Conclusion: CLX-155A showed significant antitumor activity in triple-negative breast cancer cell-derived tumor xenografts alone and with paclitaxel. The efficacy of CLX-155A was better than that observed with capecitabine alone or in combination with paclitaxel. The dose levels evaluated in this study for the test compounds alone and in combination with paclitaxel were higher than the maximum tolerated doses, as evidenced by a high incidence of mortality, significant body weight loss, and associated clinical signs of toxicity. While these initial data indicate that CLX-155A may have improved efficacy, regulators will require additional dose-ranging efficacy in the xenograft model further to characterize the CLX-155A's efficacy and safety profile.
Audience Take Away Notes:
- The audience will be able to use such data to evaluate the candidacy of CLX-155A for phase 1/2 study investigation in solid tumors, such as breast and colon cancer, where clinicians might use capecitabine.

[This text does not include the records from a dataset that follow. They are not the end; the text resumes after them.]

Lemma TryRecoverWrites_ok s :
  Inv s -> nextID s + 1 < 2 ^ 32 -> wp (TryRecoverWrites p) s (inv_post s) Inv.
Proof using Hp.
  intros Hs Hn. unfold TryRecoverWrites. apply wp_gets. destruct (closed s); [by split; [|lia]|]. do 2 apply wp_gets.
  destruct (active s) eqn:Ha; [by split; [|lia]|]. destruct (readOnly s); cbn [negb]; [|by split; [|lia]].
  apply wp_bind. eapply wp_mono; [by apply openActive_ok|..|done]. intros [e|] s1 (Hs1 & _ & Hn1 & _).
  - apply wp_ret. split; [done|lia].
  - unfold clearReadOnly. apply wp_modify_end. split; [core_inv|cbn; lia].
Qed.

(** ** Reads *)

Lemma wp_readAt id off n s (Q : option bytes -> Volume -> Prop) (C : Volume -> Prop) :
  C (ticked s) -> Q None (ticked s) ->
  (forall f, files s !! id = Some f -> Q (slice (content f) off (off + n)) (ticked s)) ->
  wp (ReadAt id off n) s Q C.
Proof.
  intros H1 H2 H3. unfold ReadAt. apply wp_bind, wp_io; [done|]. intros [e|]; [done|]. apply wp_gets, wp_ret.
  change (files (ticked s)) with (files s). destruct (files s !! id) as [f|] eqn:Hf; [exact (H3 f eq_refl)|exact H2].
Qed.

(** ** Checkpoints *)

(** What the loop of [writeCheckpointAt] has collected. *)
Definition live_sealed (g : Z * segment) : Prop := s_sealed g.2 = true /\ s_dying g.2 = false.

Lemma ckptVisit_fold l : forall acc,
  let r := foldl ckptVisit acc l in
  ca_sealed r = ca_sealed acc ++ filter live_sealed l /\
  (ca_have r = true -> ca_have acc = true /\ ca_max r = ca_max acc \/ exists g, (ca_max r, g) ∈ l /\ s_sealed g = true) /\
  (ca_have acc = true -> ca_max acc <= ca_max r) /\
  (forall d, ca_dying r = Some d -> ca_dying acc = Some d \/ exists g, (d, g) ∈ l).
Proof.
  induction l as [|[id g] l IH]; intros acc; cbn [foldl].
  - rewrite app_nil_r. split_and!; auto. lia.
  - destruct (IH (ckptVisit acc (id, g))) as (H1 & H2 & H3 & H4). rewrite filter_cons.
    set (r := foldl ckptVisit _ l) in *. clearbody r. unfold ckptVisit in *.
    destruct (s_sealed g) eqn:Hsl; cbn [negb] in *.
    + destruct (s_dying g) eqn:Hd; cbn [ca_sealed ca_have ca_max ca_dying] in *.
      * rewrite decide_False by (unfold live_sealed; cbn; intros [? ?]; congruence). split_and!; [done| |done|].
        -- intros Hh. destruct (H2 Hh) as [?|(g0 & ? & ?)]; [by left|]. right. exists g0. split; [by constructor|done].
        -- intros d Hdr. destruct (H4 d Hdr) as [Hdd|(g0 & ?)]; [|right; exists g0; by constructor].
           destruct (match ca_dying acc with Some d => id <? d | None => true end); [|by left].
           injection Hdd as <-. right. exists g. constructor.
      * rewrite decide_True by done. split_and!.
        -- by rewrite H1, <- app_assoc.
        -- intros Hh. destruct (H2 Hh) as [[_ Hm]|(g0 & ? & ?)]; [|right; exists g0; split; [by constructor|done]].
           destruct (negb (ca_have acc) || (ca_max acc <? id)) eqn:Hb.
           ++ right. exists g. rewrite Hm. split; [constructor|done].
           ++ left. apply orb_false_iff in Hb as [Hb _]. apply negb_false_iff in Hb. done.
        -- intros Hh. specialize (H3 eq_refl). rewrite Hh in H3. cbn [negb orb] in H3.
           destruct (ca_max acc <? id) eqn:Hb; [apply Z.ltb_lt in Hb|]; lia.
        -- intros d Hdr. destruct (H4 d Hdr) as [?|(g0 & ?)]; [by left|right; exists g0; by constructor].
    + rewrite decide_False by (unfold live_sealed; cbn; intros [? ?]; congruence). split_and!; [done| |done|].
      * intros Hh. destruct (H2 Hh) as [?|(g0 & ? & ?)]; [by left|]. right. exists g0. split; [by constructor|done].
      * intros d Hdr. destruct (H4 d Hdr) as [?|(g0 & ?)]; [by left|right; exists g0; by constructor].
Qed.

(** Grouping the entries of a checkpoint by segment gives each segment's table
    back. *)
Lemma ckBySeg_app a b id : ckBySeg (a ++ b) id = ckBySeg a id ++ ckBySeg b id.
Proof. unfold ckBySeg. by rewrite filter_app, fmap_app. Qed.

- This research will add knowledge about antimetabolites, capecitabine, and their role in solid tumors, which academics can teach in both pharmacology and therapeutics class settings.
- This research offers an avenue to examine drug design strategies to improve the therapeutic window of newer antimetabolite candidates for use in solid tumors.
- This effort creates awareness about the antimetabolite and capecitabine alternatives. Such awareness will help clinicians reevaluate the current and future roles of antimetabolites and capecitabine based on their therapeutic benefits and toxicity profiles, which might limit current use, particularly that of capecitabine.